(** Compare by a key first, then by [rest]. *)
Lemma strict_weak_lex {A B} `{EqDecision B} (f : A → B) (ltB : B → B → bool) (rest : A → A → bool) :
  strict_weak ltB → no_ties ltB → strict_weak rest →
  strict_weak (λ x y, if bool_decide (f x = f y) then rest x y else ltB (f x) (f y)).
Proof.
  intros HB Htie Hrest. split.
  - intros x y. repeat case_bool_decide; try congruence; [apply Hrest|apply HB].
  - intros x y z Hyx Hzy.
    assert (∀ a b, (if bool_decide (f a = f b) then rest a b else ltB (f a) (f b)) = false →
              ltB (f a) (f b) = false) as Hle.
    { clear Hyx Hzy. intros a b. case_bool_decide as E; [|done]. intros _. rewrite E. by apply less_irrefl. }
    pose proof (Hle _ _ Hyx) as Hyx'. pose proof (Hle _ _ Hzy) as Hzy'.
    destruct (decide (f z = f x)) as [Ezx|Ezx];
      [rewrite bool_decide_true by done|rewrite bool_decide_false by done; by apply (less_negtrans _ HB _ (f y))].
    assert (f x = f y) as Exy by (apply Htie; [by rewrite <-Ezx|done]).
    rewrite bool_decide_true in Hyx, Hzy by congruence. by apply (less_negtrans _ Hrest _ y).
Qed.

Lemma strict_weak_map {A B} (f : A → B) (lt : B → B → bool) :
  strict_weak lt → strict_weak (λ x y, lt (f x) (f y)).
Proof. intros [H1 H2]. split; [intros x y; apply H1|intros x y z; apply H2]. Qed.

Lemma strict_weak_Zltb : strict_weak Z.ltb.
Proof. split; intros *; rewrite ?Z.ltb_lt, ?Z.ltb_ge; lia. Qed.
Lemma no_ties_Zltb : no_ties Z.ltb.
Proof. intros x y. rewrite !Z.ltb_ge. lia. Qed.

Section sort_slice.
Context {A : Type} (less : A → A → bool).
Definition not_after (x y : A) : Prop := less y x = false.
#[export] Instance not_after_dec : RelDecision not_after.
Proof. intros x y. unfold not_after. apply _. Defined.

Definition sort_slice (l : list A) : list A := merge_sort not_after l.

Lemma sort_slice_perm l : sort_slice l ≡ₚ l.
Proof. apply merge_sort_Permutation. Qed.

Lemma elem_of_sort_slice x l : x ∈ sort_slice l ↔ x ∈ l.
Proof. by rewrite sort_slice_perm. Qed.

Lemma length_sort_slice l : length (sort_slice l) = length l.
Proof. by rewrite sort_slice_perm. Qed.

Hypothesis less_weak : strict_weak less.

Lemma sort_slice_sorted l : StronglySorted not_after (sort_slice l).
Proof.
  apply StronglySorted_merge_sort.
  - intros x y z. apply (less_negtrans _ less_weak).
  - intros x y. unfold not_after.
    destruct (less y x) eqn:E; [right; by apply (less_asym _ less_weak)|by left].
Qed.
(* ===== verification/GoBytes.v ===== *)
(** * Byte strings and digests

    The parts of Go's standard library the services hash and encode with: the bytes of a string,
    [encoding/hex], [encoding/binary] big-endian, [crypto/sha256] and [crypto/hmac]. All of it is
    executable, so revisions, fingerprints and signatures are computed and not postulated. A theorem
    that needs two digests to differ says so about the two inputs at hand. *)
From S2P Require Import Prelude.
From Stdlib Require Import Ascii.

(** ** Bytes *)
Definition ord (c : ascii) : Z := Z.of_N (N_of_ascii c).
Definition chr (b : Z) : ascii := ascii_of_N (Z.to_N b).

(** [[]byte(s)] and [string(b)] *)
Fixpoint bytes_of (s : string) : list Z :=
  match s with
  | EmptyString => []
  | String c s' => ord c :: bytes_of s'
  end.
Fixpoint string_of_bytes (l : list Z) : string :=
  match l with
  | [] => EmptyString
  | b :: l' => String (chr b) (string_of_bytes l')
  end.

Definition is_byte (b : Z) : Prop := 0 <= b < 256.

Lemma ord_bound c : is_byte (ord c).
Proof. unfold is_byte, ord. pose proof (N_ascii_bounded c). lia. Qed.

Lemma chr_ord c : chr (ord c) = c.
Proof. unfold chr, ord. rewrite N2Z.id. apply ascii_N_embedding. Qed.

Lemma ord_chr b : is_byte b → ord (chr b) = b.
Proof.
  unfold is_byte, chr, ord. intros Hb.
  rewrite N_ascii_embedding by lia. lia.
Qed.

Lemma string_of_bytes_of s : string_of_bytes (bytes_of s) = s.
Proof. induction s as [|c s IH]; simpl; [done|]. by rewrite chr_ord, IH. Qed.

Lemma bytes_of_string_of_bytes l : Forall is_byte l → bytes_of (string_of_bytes l) = l.
Proof. induction 1; simpl; [done|]. rewrite ord_chr by done. by f_equal. Qed.

Lemma bytes_of_inj s1 s2 : bytes_of s1 = bytes_of s2 → s1 = s2.
Proof. intros H. rewrite <-(string_of_bytes_of s1), <-(string_of_bytes_of s2). by rewrite H. Qed.

Lemma bytes_of_app s1 s2 : bytes_of (s1 +:+ s2) = bytes_of s1 ++ bytes_of s2.
Proof.
  induction s1 as [|c s1 IH]; [done|].
  change (bytes_of (String c s1 +:+ s2)) with (ord c :: bytes_of (s1 +:+ s2)). by rewrite IH.
Qed.

#[export] Instance string_app_assoc : Assoc (=) String.append.
Proof. intros s1 s2 s3. induction s1 as [|c s1 IH]; [done|]. exact (f_equal (String c) IH). Qed.
Lemma bytes_of_bound s : Forall is_byte (bytes_of s).
Proof. induction s; simpl; constructor; [apply ord_bound|done]. Qed.

Lemma length_bytes_of s : length (bytes_of s) = String.length s.
Proof. induction s; simpl; [done|]. by f_equal. Qed.

(** ** encoding/binary: BigEndian.PutUint64, PutUint32 *)
Fixpoint be_bytes (n : nat) (x : Z) : list Z :=
  match n with
  | O => []
  | S n' => Z.shiftr x (8 * Z.of_nat n') mod 256 :: be_bytes n' x
  end.
Fixpoint be_value (l : list Z) : Z :=
  match l with
  | [] => 0
  | b :: l' => b * 2 ^ (8 * Z.of_nat (length l')) + be_value l'
  end.

Lemma length_be_bytes n x : length (be_bytes n x) = n.
Proof. induction n; simpl; congruence. Qed.

Lemma be_bytes_bound n x : Forall is_byte (be_bytes n x).
Proof. induction n; simpl; constructor; [|done]. unfold is_byte. by apply Z.mod_pos_bound. Qed.

Lemma be_value_bytes n x : be_value (be_bytes n x) = x mod 2 ^ (8 * Z.of_nat n).
Proof.
  induction n as [|n IH]; cbn [be_bytes be_value].
  { change (8 * Z.of_nat 0) with 0. rewrite Z.pow_0_r. by rewrite Z.mod_1_r. }
  rewrite length_be_bytes, IH, Z.shiftr_div_pow2 by lia.
  set (k := 2 ^ (8 * Z.of_nat n)). assert (0 < k) by (apply Z.pow_pos_nonneg; lia).
  replace (2 ^ (8 * Z.of_nat (S n))) with (k * 256).
  2:{ unfold k. replace (8 * Z.of_nat (S n)) with (8 * Z.of_nat n + 8) by lia.
      by rewrite Z.pow_add_r by lia. }
  rewrite Z.rem_mul_r by lia. lia.
Qed.

Lemma be_value_bound l : Forall is_byte l → 0 <= be_value l < 2 ^ (8 * Z.of_nat (length l)).
Proof.
  induction 1 as [|b l Hb _ IH]; [simpl; lia|]. cbn [be_value length].
  replace (8 * Z.of_nat (S (length l))) with (8 * Z.of_nat (length l) + 8) by lia.
  rewrite Z.pow_add_r by lia. unfold is_byte in Hb. nia.
Qed.
Lemma be_value_inj l1 l2 : length l1 = length l2 → Forall is_byte l1 → Forall is_byte l2 →
  be_value l1 = be_value l2 → l1 = l2.
Proof.
  revert l2. induction l1 as [|b1 l1 IH]; intros [|b2 l2] Hlen H1 H2 H; try done.
  apply Forall_cons in H1 as [Hb1 H1], H2 as [Hb2 H2]. simpl in Hlen. injection Hlen as Hlen.
  cbn [be_value] in H. rewrite Hlen in H. pose proof (be_value_bound l1 H1) as B1. pose proof (be_value_bound l2 H2) as B2.
  rewrite Hlen in B1. assert (b1 = b2) as -> by nia. f_equal. apply IH; [done..|lia].
Qed.
(** The bytes of a number of bytes are these bytes; equal residues have equal bytes. *)
Lemma be_bytes_value l : Forall is_byte l → be_bytes (length l) (be_value l) = l.
Proof.
  intros Hl. apply be_value_inj; [apply length_be_bytes|apply be_bytes_bound|done|].
  rewrite be_value_bytes, Z.mod_small; [done|by apply be_value_bound].
Qed.
Lemma be_bytes_congr n x y : x mod 2 ^ (8 * Z.of_nat n) = y mod 2 ^ (8 * Z.of_nat n) → be_bytes n x = be_bytes n y.
Proof.
  intros H. apply be_value_inj; [by rewrite !length_be_bytes|apply be_bytes_bound|apply be_bytes_bound|].
  by rewrite !be_value_bytes.
Qed.

(** [b[off:off+n]] *)
Definition bytes_at (off n : nat) (b : list Z) : list Z := take n (drop off b).
Lemma bytes_at_app x y z : bytes_at (length x) (length y) (x ++ y ++ z) = y.
Proof. unfold bytes_at. by rewrite drop_app_length, take_app_length. Qed.
Lemma bytes_at_split off n b : bytes_at off n b ++ drop (off + n) b = drop off b.
Proof. unfold bytes_at. by rewrite <-drop_drop, take_drop. Qed.
Lemma length_bytes_at off n b : (off + n <= length b)%nat → length (bytes_at off n b) = n.
Proof. intros H. unfold bytes_at. rewrite length_take, length_drop. lia. Qed.
Lemma bytes_at_bound off n b : Forall is_byte b → Forall is_byte (bytes_at off n b).
Proof. intros H. by apply Forall_take, Forall_drop. Qed.

Lemma be_bytes_inj n x y :
  0 <= x < 2 ^ (8 * Z.of_nat n) → 0 <= y < 2 ^ (8 * Z.of_nat n) → be_bytes n x = be_bytes n y → x = y.
Proof.
  intros Hx Hy H. apply (f_equal be_value) in H. rewrite !be_value_bytes in H.
  by rewrite !Z.mod_small in H by lia.
Qed.

(** ** encoding/hex *)
Definition hex_digit (n : Z) : ascii := chr (if n <? 10 then 48 + n else 87 + n).
Fixpoint hex_encode (l : list Z) : string :=
  match l with
  | [] => EmptyString
  | b :: l' => String (hex_digit (b / 16)) (String (hex_digit (b mod 16)) (hex_encode l'))
  end.
(** [hex.DecodeString] accepts both cases and an even number of digits. *)
Definition hex_value (c : ascii) : option Z :=
  let b := ord c in
  if (48 <=? b) && (b <=? 57) then Some (b - 48)
  else if (97 <=? b) && (b <=? 102) then Some (b - 87)
  else if (65 <=? b) && (b <=? 70) then Some (b - 55)
  else None.
Fixpoint hex_decode (s : string) : option (list Z) :=
  match s with
  | EmptyString => Some []
  | String a (String b s') =>
      match hex_value a, hex_value b, hex_decode s' with
      | Some x, Some y, Some l => Some (16 * x + y :: l)
      | _, _, _ => None
      end
  | _ => None
  end.

Lemma hex_value_digit n : 0 <= n < 16 → hex_value (hex_digit n) = Some n.
Proof.
  intros Hn. unfold hex_value, hex_digit.
  rewrite ord_chr by (unfold is_byte; destruct (Z.ltb_spec n 10); lia).
  destruct (Z.ltb_spec n 10).
  - rewrite (proj2 (Z.leb_le 48 _)), (proj2 (Z.leb_le _ 57)) by lia. simpl. f_equal. lia.
  - rewrite (proj2 (Z.leb_gt _ 57)), andb_false_r by lia.
    rewrite (proj2 (Z.leb_le 97 _)), (proj2 (Z.leb_le _ 102)) by lia. simpl. f_equal. lia.
Qed.

Lemma hex_decode_encode l : Forall is_byte l → hex_decode (hex_encode l) = Some l.
Proof.
  induction 1 as [|b l Hb _ IH]; [done|]. cbn [hex_encode hex_decode]. unfold is_byte in Hb.
  rewrite !hex_value_digit, IH.
  - f_equal. f_equal. rewrite (Z.div_mod b 16) at 3 by lia. lia.
  - apply Z.mod_pos_bound; lia.
  - split; [apply Z.div_pos; lia|apply Z.div_lt_upper_bound; lia].
Qed.

Lemma hex_encode_inj l1 l2 : Forall is_byte l1 → Forall is_byte l2 → hex_encode l1 = hex_encode l2 → l1 = l2.
Proof.
  intros H1 H2 H. apply (f_equal hex_decode) in H.
  rewrite !hex_decode_encode in H by done. by injection H.
Qed.

(** ** crypto/sha256 and crypto/hmac (FIPS 180-4, RFC 2104) *)
Module Sha256.
Definition mask : Z := 2 ^ 32 - 1.
Definition add32 (x y : Z) : Z := Z.land (x + y) mask.
Definition rotr (n x : Z) : Z := Z.land (Z.lor (Z.shiftr x n) (Z.shiftl x (32 - n))) mask.
Definition ch (x y z : Z) : Z := Z.lxor (Z.land x y) (Z.land (Z.lxor x mask) z).
Definition maj (x y z : Z) : Z := Z.lxor (Z.lxor (Z.land x y) (Z.land x z)) (Z.land y z).
Definition bsig0 (x : Z) : Z := Z.lxor (Z.lxor (rotr 2 x) (rotr 13 x)) (rotr 22 x).
Definition bsig1 (x : Z) : Z := Z.lxor (Z.lxor (rotr 6 x) (rotr 11 x)) (rotr 25 x).
Definition ssig0 (x : Z) : Z := Z.lxor (Z.lxor (rotr 7 x) (rotr 18 x)) (Z.shiftr x 3).
Definition ssig1 (x : Z) : Z := Z.lxor (Z.lxor (rotr 17 x) (rotr 19 x)) (Z.shiftr x 10).
Definition round_constants : list Z :=
[1116352408; 1899447441; 3049323471; 3921009573; 961987163; 1508970993;
 2453635748; 2870763221; 3624381080; 310598401; 607225278; 1426881987;
 1925078388; 2162078206; 2614888103; 3248222580; 3835390401; 4022224774;
 264347078; 604807628; 770255983; 1249150122; 1555081692; 1996064986;
 2554220882; 2821834349; 2952996808; 3210313671; 3336571891; 3584528711;
 113926993; 338241895; 666307205; 773529912; 1294757372; 1396182291;
 1695183700; 1986661051; 2177026350; 2456956037; 2730485921; 2820302411;
 3259730800; 3345764771; 3516065817; 3600352804; 4094571909; 275423344;
 430227734; 506948616; 659060556; 883997877; 958139571; 1322822218;
 1537002063; 1747873779; 1955562222; 2024104815; 2227730452; 2361852424;
 2428436474; 2756734187; 3204031479; 3329325298].
Definition initial : list Z :=
[1779033703; 3144134277; 1013904242; 2773480762; 1359893119; 2600822924; 528734635; 1541459225].

Definition pad (msg : list Z) : list Z :=
  let n := Z.of_nat (length msg) in
  let zeros := Z.to_nat ((55 - n) mod 64) in
  msg ++ [128] ++ repeat 0 zeros ++ be_bytes 8 (8 * n).

Fixpoint words (fuel : nat) (l : list Z) : list Z :=
  match fuel, l with
  | S f, a :: b :: c :: d :: l' => be_value [a; b; c; d] :: words f l'
  | _, _ => []
  end.

(** The message schedule, most recent word first. *)
Fixpoint extend (n : nat) (w : list Z) : list Z :=
  match n with
  | O => w
  | S n' =>
      let at_ i := default 0 (w !! i) in
      extend n' (add32 (add32 (ssig1 (at_ 1%nat)) (at_ 6%nat))
                       (add32 (ssig0 (at_ 14%nat)) (at_ 15%nat)) :: w)
  end.

Definition round (st : list Z) (kw : Z * Z) : list Z :=
  match st with
  | [a; b; c; d; e; f; g; h] =>
      let t1 := add32 (add32 (add32 h (bsig1 e)) (add32 (ch e f g) kw.1)) kw.2 in
      let t2 := add32 (bsig0 a) (maj a b c) in
      [add32 t1 t2; a; b; c; add32 d t1; e; f; g]
  | _ => st
  end.

Definition block (st : list Z) (w : list Z) : list Z :=
  zip_with add32 st (foldl round st (zip round_constants (reverse (extend 48 (reverse w))))).

Fixpoint blocks (fuel : nat) (st ws : list Z) : list Z :=
  match fuel, ws with
  | O, _ | _, [] => st
  | S f, _ => blocks f (block st (take 16 ws)) (drop 16 ws)
  end.

Definition Sum256 (msg : list Z) : list Z :=
  let p := pad msg in
  mjoin (be_bytes 4 <$> blocks (length p) initial (words (length p) p)).

(** [hmac.New(sha256.New, key)] followed by one [Write(body)] and [Sum(nil)]. *)
Definition hmac (key body : list Z) : list Z :=
  let k := if (64 <? length key)%nat then Sum256 key else key in
  let k := k ++ repeat 0 (64 - length k) in
  Sum256 ((Z.lxor 92 <$> k) ++ Sum256 ((Z.lxor 54 <$> k) ++ body)).
End Sha256.

(** [hex.EncodeToString(sha256.Sum256(b))] *)
Definition sha256_hex (b : list Z) : string := hex_encode (Sha256.Sum256 b).

Example sha256_abc : sha256_hex (bytes_of "abc") =
  "ba7816bf8f01cfea414140de5dae2223b00361a396177a9cb410ff61f20015ad".
Proof. vm_compute. reflexivity. Qed.

Example hmac_rfc4231_2 :
  hex_encode (Sha256.hmac (bytes_of "Jefe") (bytes_of "what do ya want for nothing?")) =
  "5bdcc146bf60754e6a042426089575c75a003f089d2739839dec58b964ec3843".
Proof. vm_compute. reflexivity. Qed.

Lemma Sum256_bound msg : Forall is_byte (Sha256.Sum256 msg).
Proof.
  unfold Sha256.Sum256. apply Forall_join, Forall_fmap, Forall_true. intros x. apply be_bytes_bound.
Qed.

Lemma length_round st kw : length (Sha256.round st kw) = length st.
Proof. by do 9 (destruct st as [|? st]; [done|]). Qed.
Lemma length_block st w : length (Sha256.block st w) = length st.
Proof.
  unfold Sha256.block. rewrite length_zip_with. apply Nat.min_l. generalize (zip Sha256.round_constants (reverse (Sha256.extend 48 (reverse w)))).
  intros l. assert (∀ st', length (foldl Sha256.round st' l) = length st') as H; [|by rewrite H].
  induction l as [|kw l IH]; intros st'; simpl; [done|]. by rewrite IH, length_round.
Qed.
Lemma length_Sum256 msg : length (Sha256.Sum256 msg) = 32%nat.
Proof.
  assert (∀ fuel st ws, length (Sha256.blocks fuel st ws) = length st) as H.
  { induction fuel as [|fuel IH]; intros st [|w ws']; simpl; try done. by rewrite IH, length_block. }
  assert (∀ l : list Z, length (mjoin (be_bytes 4 <$> l)) = (4 * length l)%nat) as Hj.
  { induction l as [|x l IH]; [done|]. change (length (be_bytes 4 x ++ mjoin (be_bytes 4 <$> l)) = (4 * S (length l))%nat).
    rewrite length_app, length_be_bytes, IH. lia. }
  unfold Sha256.Sum256. etransitivity; [apply Hj|]. by rewrite H.
Qed.

(** The digest in hexadecimal determines the digest. *)
Lemma sha256_hex_inj b1 b2 : sha256_hex b1 = sha256_hex b2 → Sha256.Sum256 b1 = Sha256.Sum256 b2.
Proof. apply hex_encode_inj; apply Sum256_bound. Qed.

(** Two inputs on which SHA-256 does not collide. *)
Definition no_collision (b1 b2 : list Z) : Prop := Sha256.Sum256 b1 = Sha256.Sum256 b2 → b1 = b2.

> Task details
Every line from the data above that contains "encoding" must appear in the answer.

> Solution to the exercise
    [encoding/hex], [encoding/binary] big-endian, [crypto/sha256] and [crypto/hmac]. All of it is
(** ** encoding/binary: BigEndian.PutUint64, PutUint32 *)
(** ** encoding/hex *)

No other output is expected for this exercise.